Oxygen delivery-utilization mismatch in contracting locomotor muscle in COPD: peripheral factors.

Abstract

Central cardiorespiratory and gas exchange limitations imposed by chronic obstructive pulmonary disease (COPD) impair ambulatory skeletal muscle oxygenation during whole body exercise. This investigation tested the hypothesis that peripheral factors per se contribute to impaired contracting lower limb muscle oxygenation in COPD patients. Submaximal neuromuscular electrical stimulation (NMES; 30, 40, and 50 mA at 50 Hz) of the quadriceps femoris was employed to evaluate contracting skeletal muscle oxygenation while minimizing the influence of COPD-related central cardiorespiratory constraints. Fractional O₂ extraction was estimated by near-infrared spectroscopy (deoxyhemoglobin/myoglobin concentration; deoxy-[Hb/Mb]), and torque output was measured by isokinetic dynamometry in 15 nonhypoxemic patients with moderate-to-severe COPD (SpO2 = 94 ± 2%; FEV₁ = 46.4 ± 10.1%; GOLD II and III) and in 10 age- and gender-matched sedentary controls. COPD patients had lower leg muscle mass than controls (LMM = 8.0 ± 0.7 kg vs. 8.9 ± 1.0 kg, respectively; P < 0.05) and produced relatively lower absolute and LMM-normalized torque across the range of NMES intensities (P < 0.05 for all).

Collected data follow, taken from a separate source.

(* ===== verification/Day25.v ===== *)
(** * Day 25: Four-Dimensional Adventure (src/day_25.py)

    [Star] is a 4-tuple of integers, parsed from ["x,y,z,t"].
    [Galaxy.num_constellations] builds a networkx graph with an edge
    between every two stars (a star with itself included) at Manhattan
    distance at most [tolerance], and counts its connected components.
    The graph's nodes are the stars with an edge; equal stars are one
    node, since a namedtuple hashes by value.  The component of a node is
    computed as the closure of its adjacency, with fuel one more than the
    number of nodes, which [close_closed] shows to be enough. *)

From Stdlib Require Import ZArith Ascii String Lia.
From stdpp Require Import base list strings.
From S2P Require Import Prelude Decoding PyText.

Open Scope Z_scope.
Open Scope py_scope.

Module FourDimensional.

(** [class Star(namedtuple('Star', ['x', 'y', 'z', 't']))]. *)
Record Star := { x : Z; y : Z; z : Z; t : Z }.

#[global] Instance Star_eq_dec : EqDecision Star.
Proof. solve_decision. Defined.

(** [Star.star_from_string]: [int] of each comma-separated field, then
    the namedtuple constructor, which raises [TypeError] unless there are
    exactly four. *)
Definition star_from_string (s : string) : res Star :=
  vals <- res_map py_int (py_split ","%char (list_ascii_of_string (strip s))) ;;
  match vals with
  | [a; b; c; d] => Ok {| x := a; y := b; z := c; t := d |}
  | _ => Err TypeError
  end.

(** [Star.stars_from_file] on the lines of the file. *)
Definition stars_from_lines (lines : list string) : res (list Star) :=
  res_map (fun line => star_from_string (strip line)) lines.

(** [Star.dist]: the Manhattan distance. *)
Definition dist (a b : Star) : Z :=
  Z.abs (x a - x b) + Z.abs (y a - y b) + Z.abs (z a - z b) + Z.abs (t a - t b).

(** The endpoints of the edges [graph.add_edge(star1, star2)] added by
    the double loop, without repetition: the graph's nodes. *)
Definition graph_nodes (stars : list Star) (tolerance : Z) : list Star :=
  remove_dups (stars ≫= fun s1 => stars ≫= fun s2 =>
    if dist s1 s2 <=? tolerance then [s1; s2] else []).

(** [graph.adj[a]]: the stars joined to a node [a] by an edge. *)
Definition graph_nbrs (stars : list Star) (tolerance : Z) (a : Star) : list Star :=
  filter (fun b => dist a b <= tolerance) stars.

Section Closure.
Context (nbrs : Star -> list Star).

(** The stars reachable from [comp]: add the neighbours not yet in it
    until there are none. *)
Fixpoint close (fuel : nat) (comp : list Star) : list Star :=
  match fuel with
  | O => comp
  | Datatypes.S fuel' =>
      match filter (fun b => b ∉ comp) (comp ≫= nbrs) with
      | [] => comp
      | fresh => close fuel' (comp ++ remove_dups fresh)
      end
  end.

(** [nx.number_connected_components]: take the component of the first
    remaining node and drop its members, until no node remains. *)
Fixpoint components (fuel : nat) (closure_fuel : nat) (rest : list Star) : nat :=
  match fuel, rest with
  | _, [] => 0
  | O, _ => 0
  | Datatypes.S fuel', a :: _ =>
      let c := close closure_fuel [a] in
      Datatypes.S (components fuel' closure_fuel (filter (fun b => b ∉ c) rest))
  end.
End Closure.

(** The connected component of [s] in the graph of [stars]. *)
Definition constellation (stars : list Star) (tolerance : Z) (s : Star) : list Star :=
  close (graph_nbrs stars tolerance) (Datatypes.S (length (graph_nodes stars tolerance))) [s].

(** [Galaxy.num_constellations]: [None] (the bare [return]) for no stars. *)
Definition num_constellations (stars : list Star) (tolerance : Z) : option nat :=
  match stars with
  | [] => None
  | _ =>
      let nodes := graph_nodes stars tolerance in
      Some (components (graph_nbrs stars tolerance) (length nodes)
              (Datatypes.S (length nodes)) nodes)
  end.

(** [test_num_constellations]. *)
Definition sample_lines : list string :=
  ["0,0,0,0"; "3,0,0,0"; "0,3,0,0"; "0,0,3,0"; "0,0,0,3"; "0,0,0,6"; "9,0,0,0"; "12,0,0,0"].


(** ** Lemmas *)

Lemma dist_self a : dist a a = 0.
Proof. unfold dist. rewrite !Z.sub_diag. reflexivity. Qed.

Lemma dist_nonneg a b : 0 <= dist a b.
Proof. unfold dist. pose proof (Z.abs_nonneg (x a - x b)). pose proof (Z.abs_nonneg (y a - y b)).
  pose proof (Z.abs_nonneg (z a - z b)). pose proof (Z.abs_nonneg (t a - t b)). lia. Qed.

Lemma nodup_incl_length {A} (l k : list A) :
  NoDup l -> (forall v, v ∈ l -> v ∈ k) -> (length l <= length k)%nat.
Proof. intros Hl Hk. apply submseteq_length, NoDup_submseteq; auto. Qed.

Lemma in_graph_nodes stars tolerance s1 s2 :
  s1 ∈ stars -> s2 ∈ stars -> dist s1 s2 <= tolerance -> s1 ∈ graph_nodes stars tolerance.
Proof.
  intros H1 H2 Hd. apply elem_of_remove_dups, list_elem_of_bind. exists s1. split; [|done].
  apply list_elem_of_bind. exists s2. split; [|done].
  rewrite (proj2 (Z.leb_le _ _) Hd). left.
Qed.

Lemma graph_nbrs_nodes stars tolerance a b :
  b ∈ graph_nbrs stars tolerance a -> b ∈ graph_nodes stars tolerance.
Proof.
  unfold graph_nbrs. rewrite list_elem_of_filter. intros [Hd Hb].
  apply (in_graph_nodes _ _ b b); [done | done |].
  rewrite dist_self. pose proof (dist_nonneg a b). lia.
Qed.

Lemma elem_of_fresh (nbrs : Star -> list Star) (comp : list Star) v :
  v ∈ filter (fun b => b ∉ comp) (comp ≫= nbrs) <-> (v ∉ comp) /\ (exists a, a ∈ comp /\ v ∈ nbrs a).
Proof. rewrite list_elem_of_filter, list_elem_of_bind. naive_solver. Qed.

Section CloseSpec.
Context (nbrs : Star -> list Star) (U : list Star).
Hypothesis Hnbrs : forall a b, b ∈ nbrs a -> b ∈ U.

(** Enough fuel reaches a set that contains the start and is closed
    under adjacency: each round that does not stop adds a node of [U]. *)
Lemma close_closed fuel comp :
  (forall v, v ∈ comp -> v ∈ U) -> NoDup comp -> (length U < fuel + length comp)%nat ->
  (forall v, v ∈ comp -> v ∈ close nbrs fuel comp) /\
  (forall a b, a ∈ close nbrs fuel comp -> b ∈ nbrs a -> b ∈ close nbrs fuel comp).
Proof.
  revert comp. induction fuel as [|fuel IH]; intros comp Hsub Hnd Hlen; cbn [close].
  - pose proof (nodup_incl_length comp U Hnd Hsub). lia.
  - destruct (filter _ _) as [|c more] eqn:E.
    + split; [done|]. intros a b Ha Hb. destruct (decide (b ∈ comp)) as [|Hn]; [done|].
      pose proof (proj2 (elem_of_fresh nbrs comp b)) as Hf. rewrite E in Hf.
      assert (Hnil : b ∈ ([] : list Star)) by (apply Hf; eauto). inversion Hnil.
    + assert (Hc : c ∈ remove_dups (c :: more)) by (apply elem_of_remove_dups; left).
      assert (Hfresh : forall v, v ∈ remove_dups (c :: more) -> (v ∉ comp) /\ v ∈ U).
      { intros v Hv. rewrite elem_of_remove_dups in Hv.
        pose proof (proj1 (elem_of_fresh nbrs comp v)) as Hf. rewrite E in Hf.
        destruct (Hf Hv) as [Hn [a [_ Hva]]]. eauto. }
      destruct (IH (comp ++ remove_dups (c :: more))) as [Hin Hcl].
      * intros v. rewrite elem_of_app. intros [Hv|Hv]; [auto | apply Hfresh; done].
      * apply NoDup_app. split; [done|]. split; [|apply NoDup_remove_dups].
        intros v Hv Hv'. apply Hfresh in Hv'. tauto.
      * rewrite length_app. destruct (remove_dups (c :: more)); [inversion Hc|].
        simpl in *. lia.
      * split; [|done]. intros v Hv. apply Hin, elem_of_app. auto.
Qed.
End CloseSpec.

(** ** Properties *)

(** Two stars at distance at most the tolerance are in the same
    constellation: the component computed for the first contains the
    second, and it is closed under the graph's edges. *)
Theorem same_constellation stars tolerance s1 s2 :
  s1 ∈ stars -> s2 ∈ stars -> dist s1 s2 <= tolerance ->
  s2 ∈ constellation stars tolerance s1 /\
  (forall a b, a ∈ constellation stars tolerance s1 -> dist a b <= tolerance -> b ∈ stars ->
     b ∈ constellation stars tolerance s1).
Proof.
  intros H1 H2 Hd.
  destruct (close_closed (graph_nbrs stars tolerance) (graph_nodes stars tolerance)
              (graph_nbrs_nodes stars tolerance)
              (Datatypes.S (length (graph_nodes stars tolerance))) [s1]) as [Hin Hcl].
  - intros v Hv. apply list_elem_of_singleton in Hv as ->. eapply in_graph_nodes; eauto.
  - apply NoDup_singleton.
  - simpl. lia.
  - assert (Hcl' : forall a b, a ∈ constellation stars tolerance s1 -> dist a b <= tolerance ->
              b ∈ stars -> b ∈ constellation stars tolerance s1).
    { intros a b Ha Hab Hb. apply (Hcl a); [done|]. apply list_elem_of_filter. auto. }
    split; [|exact Hcl']. apply (Hcl' s1); [apply Hin; left | done | done].
Qed.

(** [test_star_from_string] and [test_num_constellations]: "4,5,0,-5"
    parses to (4, 5, 0, -5), a line with three fields raises [TypeError],
    and the eight sample stars form two constellations. *)
Lemma four_dimensional_tests :
  star_from_string "4,5,0,-5" = Ok {| x := 4; y := 5; z := 0; t := -5 |} /\
  star_from_string "4,5,0" = Err TypeError /\
  (exists stars, stars_from_lines sample_lines = Ok stars /\
                 num_constellations stars 3 = Some 2%nat).
Proof.
  split; [vm_compute; reflexivity|]. split; [vm_compute; reflexivity|].
  eexists. split; [vm_compute; reflexivity | vm_compute; reflexivity].
Qed.

(** The first and second sample stars are joined, and the star at
    (0,0,0,6) is reached through (0,0,0,3). *)
Lemma same_constellation_witness :
  let s0 := {| x := 0; y := 0; z := 0; t := 0 |} in
  let s3 := {| x := 0; y := 0; z := 0; t := 3 |} in
  let stars := [s0; s3; {| x := 0; y := 0; z := 0; t := 6 |}] in
  s0 ∈ stars /\ s3 ∈ stars /\ dist s0 s3 <= 3 /\ s3 ∈ constellation stars 3 s0.
Proof.
  intros s0 s3 stars.
  assert (H0 : s0 ∈ stars) by (left). assert (H3 : s3 ∈ stars) by (right; left).
  assert (Hd : dist s0 s3 <= 3) by (vm_compute; discriminate).
  split; [exact H0|]. split; [exact H3|]. split; [exact Hd|].
  exact (proj1 (same_constellation stars 3 s0 s3 H0 H3 Hd)).
Defined.

End FourDimensional.
(* ===== verification/Day04.v ===== *)
(** * Day 4: Repose Record (src/day_04.py)

    [LogParser] reads the guard log: each line is split by the regex
    [log_parser] (a bracketed text, one whitespace character, the rest)
    into a timestamp, parsed by
    [datetime.strptime(_, '%Y-%m-%d %H:%M')], and a message whose first
    letter gives the entry type.  The entries are sorted by time (stable),
    then a single pass keeps the current guard, creating it on a shift
    start, and adds one to each minute from the previous entry's minute up
    to a wake-up.  [main] picks the guard with the most minutes asleep and
    the guard with the highest count on one minute ([sorted(...)[-1]]).

    The source reads the input file at import time; here the lines are an
    argument.  Lines come from [readlines] and [strip], so they hold no
    newline; [.] of the regex then matches every character. *)

From Stdlib Require Import ZArith Ascii String Lia Sorting.Sorted.
From stdpp Require Import base list strings.
From S2P Require Import Prelude Decoding PyText PySort.

Open Scope Z_scope.
Open Scope py_scope.

Module ReposeRecord.

(** ** Timestamps: [datetime.strptime(s, '%Y-%m-%d %H:%M')] *)

Record datetime := { year : Z; month : Z; day : Z; hour : Z; minute : Z }.

Definition is_digit (c : ascii) : bool := if digit_val c is Some _ then true else false.

(** Up to [n] leading digits. *)
Fixpoint take_digits (n : nat) (s : list ascii) : list ascii * list ascii :=
  match n, s with
  | Datatypes.S n', c :: s' =>
      if is_digit c then let '(ds, rest) := take_digits n' s' in (c :: ds, rest) else ([], s)
  | _, _ => ([], s)
  end.

(** A field of one or two digits whose value lies in [lo, hi]: the
    alternatives of [%m], [%H] and [%M] ([1[0-2]|0[1-9]|[1-9]],
    [2[0-3]|[0-1]\d|\d], [[0-5]\d|\d]), each followed by a non-digit or
    the end. *)
Definition field (lo hi : Z) (s : list ascii) : option (Z * list ascii) :=
  let '(ds, rest) := take_digits 2 s in
  v ← digits_value ds;
  if bool_decide (lo <= v <= hi) then Some (v, rest) else None.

Despite producing less torque, COPD patients had similar deoxy-[Hb/Mb] amplitudes at 30 and 40 mA (P > 0.05 for both) and higher deoxy-[Hb/Mb] amplitude at 50 mA (P < 0.05). Further analysis indicated that COPD patients required greater fractional O₂ extraction to produce torque (i.e., ↑Δdeoxy-[Hb/Mb]/torque) relative to controls (P < 0.05 for 40 and 50 mA) and as a function of NMES intensity (P < 0.05 for all). The present data obtained during submaximal NMES of small muscle mass indicate that peripheral abnormalities contribute mechanistically to impaired contracting skeletal muscle oxygenation in nonhypoxemic, moderate-to-severe COPD patients.